B.C. university breached whistle-blowing prof’s academic freedom, says report

Credit to Author: Douglas Todd| Date: Tue, 19 Nov 2019 21:08:24 +0000

Thompson University officials contravened the academic freedom of an economics professor who blew the whistle on more than a dozen colleagues who published in questionable academic journals, says a national organization representing faculty.

The Canadian Association of University Teachers says administrators at the Kamloops university were in the wrong last summer when they suspended Derek Pyne and barred him from campus.

The CAUT particularly condemned the way TRU officials required Pyne to have a psychological assessment, which was then distributed widely. The report refers to this dangerous and increasingly common practice as “pathologizing dissent.”

Pyne gained international media attention for his peer-reviewed research into the way faculty in his own department were advancing their careers by publishing in deceptive academic journals, also known as “predatory” publications. There are now more than 10,000 such questionable academic journals, according to specialists. They don’t conduct peer reviews of articles and typically require a payment before publishing a scholar’s article.

Pyne was suspended without pay in July, 2018, by administrators at the Kamloops university. However, TRU restored his pay in August when The Vancouver Sun researched and wrote an article about his work. After the December arrival of TRU’s new president, Brett Fairbairn, Pyne was re-instated.

“I am very happy that CAUT considered the issue important enough to investigate.  I believe that they bent over backwards to try to be procedurally fair to all parties,” Pyne said Tuesday in a brief email.

TRU officials refused to cooperate with the CAUT investigation. They could not be reached for comment.

The CAUT report, which also criticized the university’s faculty association, said TRU “appears to suffer a broad institutional weakness when it comes to understanding academic freedom.”

The 30-page report said TRU administrators and others repeatedly breached Pyne’s right to free speech and communication, and in some cases made employees who appeared to be in a conflict of interest responsible for reviewing his file.

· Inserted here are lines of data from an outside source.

(** * passgen: a shallow embedding of [passgen.c]

  The definitions come first, module by module:
  - [Word]      : [size_t] arithmetic (wrap-around, division by zero);
  - [Entropy]   : the behaviour of one [getrandom] call, as the code sees it;
  - [RandInt]   : [randInt], the rejection sampler;
  - [Libc]      : [strtol], [calloc], [strcpy] and [puts];
  - [Cli]       : [parseOption] and [parseLongOption];
  - [Passgen]   : the flag loop, the alphabet, the selection loop, [main];
  - [Notions]   : the vocabulary of the statements.
  The properties follow, [randInt] first, then [main], then the parser,
  the flag loop, the alphabet and whole runs.

  Integers of type [size_t] are values of [Z] in [[0, MAX]], the wrap-around
  of every operation written out.  The entropy source is a script: the list
  of the results of the successive [getrandom] calls. *)

From Stdlib Require Import ZArith List String Ascii Bool Lia.
Import ListNotations.

Local Open Scope Z_scope.

(* ------------------------------------------------------------------ *)
(** ** [size_t] *)

Module Word.

(** Width of [size_t] on the 64-bit targets the program is built for. *)
Definition SIZE_BITS : Z := 64.

Definition modulus : Z := 2 ^ SIZE_BITS.

(** Conversion to [size_t]. *)
Definition wrap (z : Z) : Z := z mod modulus.

(** [static size_t const MAX = ~0;] *)
Definition MAX : Z := wrap (Z.lnot 0).

(** [a / b] on [size_t]: undefined when [b] is zero. *)
Definition udiv (a b : Z) : option Z :=
  if b =? 0 then None else Some (a / b).

(** [a * b] on [size_t]. *)
Definition umul (a b : Z) : Z := wrap (a * b).

(** [a + b] on [size_t]. *)
Definition uadd (a b : Z) : Z := wrap (a + b).

(** [a % b] on [size_t], used only where [b] is known to be non-zero. *)
Definition umod (a b : Z) : Z := a mod b.

End Word.

(* ------------------------------------------------------------------ *)
(** ** The entropy source *)

Module Entropy.

(** [sizeof (buf)] for [size_t buf]. *)
Definition SIZEOF_BUF : Z := Word.SIZE_BITS / 8.

(** What one call [getrandom(&buf, sizeof (buf), 0)] does.
    - [GRRead n w]: [n] bytes were delivered and [buf] now holds the word
      [w]; the read is full when [n = SIZEOF_BUF], short otherwise.  [errno]
      is left alone.
    - [GRError e]: the call failed, returned [-1] and stored [e] in [errno]
      ([EINTR] when a signal interrupted it, [ENOSYS], [EFAULT], ...). *)
Inductive getrandom_result : Type :=
| GRRead (n : Z) (w : Z)
| GRError (e : Z).

(** A full read of the word [w]. *)
Definition GRFull (w : Z) : getrandom_result := GRRead SIZEOF_BUF w.

(** The scripted source: the results of the calls still to come. *)
Definition entropy : Type := list getrandom_result.

(** [errno.h] of Linux. *)
Definition EINTR : Z := 4.
Definition ENOSYS : Z := 38.

(** [getrandom d buf errno] is the triple (return value, [buf], [errno])
    after the call. *)
Definition getrandom (d : getrandom_result) (buf errno : Z) : Z * Z * Z :=
  match d with
  | GRRead n w => (n, w, errno)
  | GRError e => (-1, buf, e)
  end.

End Entropy.

(* ------------------------------------------------------------------ *)
(** ** [randInt] *)

Module RandInt.
Import Word Entropy.

(** How a call of [randInt] ends. *)
Inductive outcome : Type :=
| Returned (r : Z) (errno : Z) (rest : entropy)
    (** [return r], with [errno] as the caller finds it *)
| DivByZero
    (** [MAX / limit] evaluated with [limit == 0] *)
| Starved.
    (** the script ended while the function was still drawing *)

(** The body of [randInt], from the label [restart].  [buf] is the content
    of the local variable, indeterminate on entry.  Both ways back to the
    top, the [for] loop going round and [goto restart], find [errno] zero
    and call [getrandom] next, hence the single recursive call. *)
Fixpoint randInt_from (limit : Z) (buf : Z) (s : entropy) : outcome :=
  match s with
  | [] => Starved
  | d :: rest =>
      let '(ret, buf, errno) := getrandom d buf 0 in
      if negb (ret =? SIZEOF_BUF) && (errno =? 0) then
        randInt_from limit buf rest
      else if negb (errno =? 0) then
        Returned 0 errno rest
      else
        match udiv MAX limit with
        | None => DivByZero
        | Some q =>
            if buf >? umul q limit then randInt_from limit buf rest
            else Returned (umod buf limit) errno rest
        end
  end.

(** [size_t randInt(size_t const limit)] *)
Definition randInt (limit : Z) (s : entropy) : outcome :=
  randInt_from limit 0 s.

(** *** The algorithm as the specification words it *)

(** Step 1. *)
Definition WORD_MAX : Z := 2 ^ 64 - 1.

(** Step 2: the largest multiple of [limit] not exceeding [WORD_MAX]. *)
Definition threshold (limit : Z) : Z := (WORD_MAX / limit) * limit.

(** Steps 3 to 5 over the full-width words drawn from the source: a word
    above the threshold is discarded and the next one drawn, any other
    word is reduced modulo [limit].  [None] when the words run out. *)
Fixpoint spec_randInt (limit : Z) (words : list Z) : option (Z * list Z) :=
  match words with
  | [] => None
  | buf :: rest =>
      if buf >? threshold limit then spec_randInt limit rest
      else Some (buf mod limit, rest)
  end.

(** The outcome of the code that corresponds to a result of the steps. *)
Definition of_spec (r : option (Z * list Z)) : outcome :=
  match r with
  | Some (v, rest) => Returned v 0 (map GRFull rest)
  | None => Starved
  end.

(** *** Counting accepted words *)

(** The words [0, 1, ..., n-1]. *)
Definition words_below (n : nat) : list Z := map Z.of_nat (seq 0 n).

(** Every value a [size_t] can hold. *)
Definition all_words : list Z := words_below (Z.to_nat (MAX + 1)).

(** The test [randInt] applies to a full read: kept, and reduced to [k]. *)
Definition accepted_as (limit k buf : Z) : bool :=
  match udiv MAX limit with
  | None => false
  | Some q => negb (buf >? umul q limit) && (umod buf limit =? k)
  end.

(** Number of words that [randInt limit] turns into the index [k]. *)
Definition accepted_count (limit k : Z) : Z :=
  Z.of_nat (List.length (filter (accepted_as limit k) all_words)).

(** *** Results that end a call *)

(** The results on which [randInt limit] returns instead of calling
    [getrandom] again: a call that set [errno], or a full read of a word
    that is kept. *)
Definition settles (limit : Z) (d : getrandom_result) : bool :=
  match d with
  | GRRead n w => (n =? SIZEOF_BUF) && negb (w >? umul (MAX / limit) limit)
  | GRError e => negb (e =? 0)
  end.

(** A failed call is retried when [randInt] goes on as if the call had not
    been made: the draw is made again and decides the result. *)
Definition retries_after (e : Z) (limit : Z) (s : entropy) : Prop :=
  randInt limit (GRError e :: s) = randInt limit s.

End RandInt.

(* ------------------------------------------------------------------ *)
(** ** The C library functions [main] relies on *)

Module Libc.

(** [s[i]] for a C string: the terminating NUL sits right after the
    characters. *)
Definition char_at (s : string) (i : nat) : ascii :=
  match String.get i s with
  | Some c => c
  | None => zero
  end.

(** [<limits.h>], [long] of 64 bits. *)
Definition LONG_MAX : Z := 2 ^ 63 - 1.
Definition LONG_MIN : Z := - 2 ^ 63.

(** [<errno.h>] *)
Definition ERANGE : Z := 34.

(** [isspace] in the C locale. *)
Definition isspace (c : ascii) : bool :=
  let n := nat_of_ascii c in
  (n =? 32)%nat || ((9 <=? n)%nat && (n <=? 13)%nat).

Definition digit_value (c : ascii) : option Z :=
  let n := Z.of_nat (nat_of_ascii c) in
  if (48 <=? n) && (n <=? 57) then Some (n - 48) else None.

Fixpoint skip_spaces (s : string) : string :=
  match s with
  | String c s' => if isspace c then skip_spaces s' else s
  | EmptyString => s
  end.

(** The longest run of decimal digits at the head of [s]: its value and
    whether it holds a digit at all. *)
Fixpoint read_digits (acc : Z) (seen : bool) (s : string) : Z * bool :=
  match s with
  | String c s' =>
      match digit_value c with
      | Some d => read_digits (10 * acc + d) true s'
      | None => (acc, seen)
      end
  | EmptyString => (acc, seen)
  end.

(** [strtol(nptr, NULL, 10)], called with [errno] zero: the pair of the
    value returned and [errno] afterwards.  As ISO C has it (7.22.1.4) and
    glibc and musl implement it: white space is skipped, a sign is optional,
    the digits that follow are converted; with no digit there is no
    conversion, [0] is returned and [errno] is left as it was; a value
    outside [long] is clamped and [errno] becomes [ERANGE]. *)
Definition strtol (nptr : string) : Z * Z :=
  let s := skip_spaces nptr in
  let '(negative, s) :=
    match s with
    | String "-"%char s' => (true, s')
    | String "+"%char s' => (false, s')
    | _ => (false, s)
    end in
  let '(magnitude, seen) := read_digits 0 false s in
  if negb seen then (0, 0)
  else
    let v := if negative then - magnitude else magnitude in
    if v >? LONG_MAX then (LONG_MAX, ERANGE)
    else if v <? LONG_MIN then (LONG_MIN, ERANGE)
    else (v, 0).

(** [calloc(n, 1)]: a block of [n] zero bytes. *)
Definition calloc (n : Z) : list ascii := repeat zero (Z.to_nat n).

(** Bytes stored from offset [off] on.  A store that runs past the end of
    the block lands in the bytes that follow it. *)
Fixpoint store (mem : list ascii) (off : nat) (bytes : list ascii)
  : list ascii :=
  match off with
  | O => bytes ++ skipn (List.length bytes) mem
  | S off' =>
      match mem with
      | [] => zero :: store [] off' bytes
      | c :: mem' => c :: store mem' off' bytes
      end
  end.

(** [strcpy(mem + off, src)]: the characters of [src] and the terminating
    NUL. *)
Definition strcpy (mem : list ascii) (off : nat) (src : string) : list ascii :=
  store mem off (list_ascii_of_string src ++ [zero]).

(** The C string held at the start of [mem]. *)
Fixpoint c_string (mem : list ascii) : string :=
  match mem with
  | [] => EmptyString
  | c :: mem' => if Ascii.eqb c zero then EmptyString else String c (c_string mem')
  end.

Definition newline : string := String (ascii_of_nat 10) EmptyString.

(** [puts(s)] writes the string and a newline. *)
Definition puts (mem : list ascii) : string :=
  (c_string mem ++ newline)%string.

End Libc.

(* ------------------------------------------------------------------ *)
(** ** Command line *)

Module Cli.
Import Libc.

Local Open Scope string_scope.

Inductive Option_ : Type :=
| OPTION_LOWER_ENABLE
| OPTION_LOWER_DISABLE
| OPTION_UPPER_ENABLE
| OPTION_UPPER_DISABLE
| OPTION_NUMBER_ENABLE
| OPTION_NUMBER_DISABLE
| OPTION_SYMBOL_ENABLE
| OPTION_SYMBOL_DISABLE
| OPTION_HELP
| OPTION_UNRECOGNIZED.

Definition parseLongOption (arg : string) : Option_ :=
  if arg =? "--help" then OPTION_HELP
  else if arg =? "--enable-lower" then OPTION_LOWER_ENABLE
  else if arg =? "--enable-upper" then OPTION_UPPER_ENABLE
  else if arg =? "--enable-number" then OPTION_NUMBER_ENABLE
  else if arg =? "--enable-symbol" then OPTION_SYMBOL_ENABLE
  else if arg =? "--disable-lower" then OPTION_LOWER_DISABLE
  else if arg =? "--disable-upper" then OPTION_UPPER_DISABLE
  else if arg =? "--disable-number" then OPTION_NUMBER_DISABLE
  else if arg =? "--disable-symbol" then OPTION_SYMBOL_DISABLE
  else OPTION_UNRECOGNIZED.

(** [if (!arg[2]) return o; break;] *)
Definition short_option (arg : string) (o : Option_) : Option_ :=
  if Ascii.eqb (char_at arg 2) zero then o else OPTION_UNRECOGNIZED.

Definition parseOption (arg : string) : Option_ :=
  match char_at arg 0 with
  | "+"%char =>
      match char_at arg 1 with
      | "l"%char => short_option arg OPTION_LOWER_ENABLE
      | "u"%char => short_option arg OPTION_UPPER_ENABLE
      | "n"%char => short_option arg OPTION_NUMBER_ENABLE
      | "s"%char => short_option arg OPTION_SYMBOL_ENABLE
      | _ => OPTION_UNRECOGNIZED
      end
  | "-"%char =>
      match char_at arg 1 with
      | "-"%char => parseLongOption arg
      | "l"%char => short_option arg OPTION_LOWER_DISABLE
      | "u"%char => short_option arg OPTION_UPPER_DISABLE
      | "n"%char => short_option arg OPTION_NUMBER_DISABLE
      | "s"%char => short_option arg OPTION_SYMBOL_DISABLE
      | _ => OPTION_UNRECOGNIZED
      end
  | _ => OPTION_UNRECOGNIZED
  end.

The CAUT committee focussed on the way TRU failed to respect Pyne’s medical privacy in “the way in which Dr. Pyne’s dissent had been medicalized to the point of his employer requiring him to have a psychological examination, without any apparent reliable evidence.”

That psychologist’s report was then handed to “a large number of individuals … without permission from Dr. Pyne,” the report said, recommending that TRU and its faculty association provide Pyne with a list of all those who had access to his “private medical information.”

CAUT’s investigatory committee was made up of the chair, Mark Mac Lean, professor of mathematics at the University of B.C., and Carla Graebner, librarian for data services at Simon Fraser University.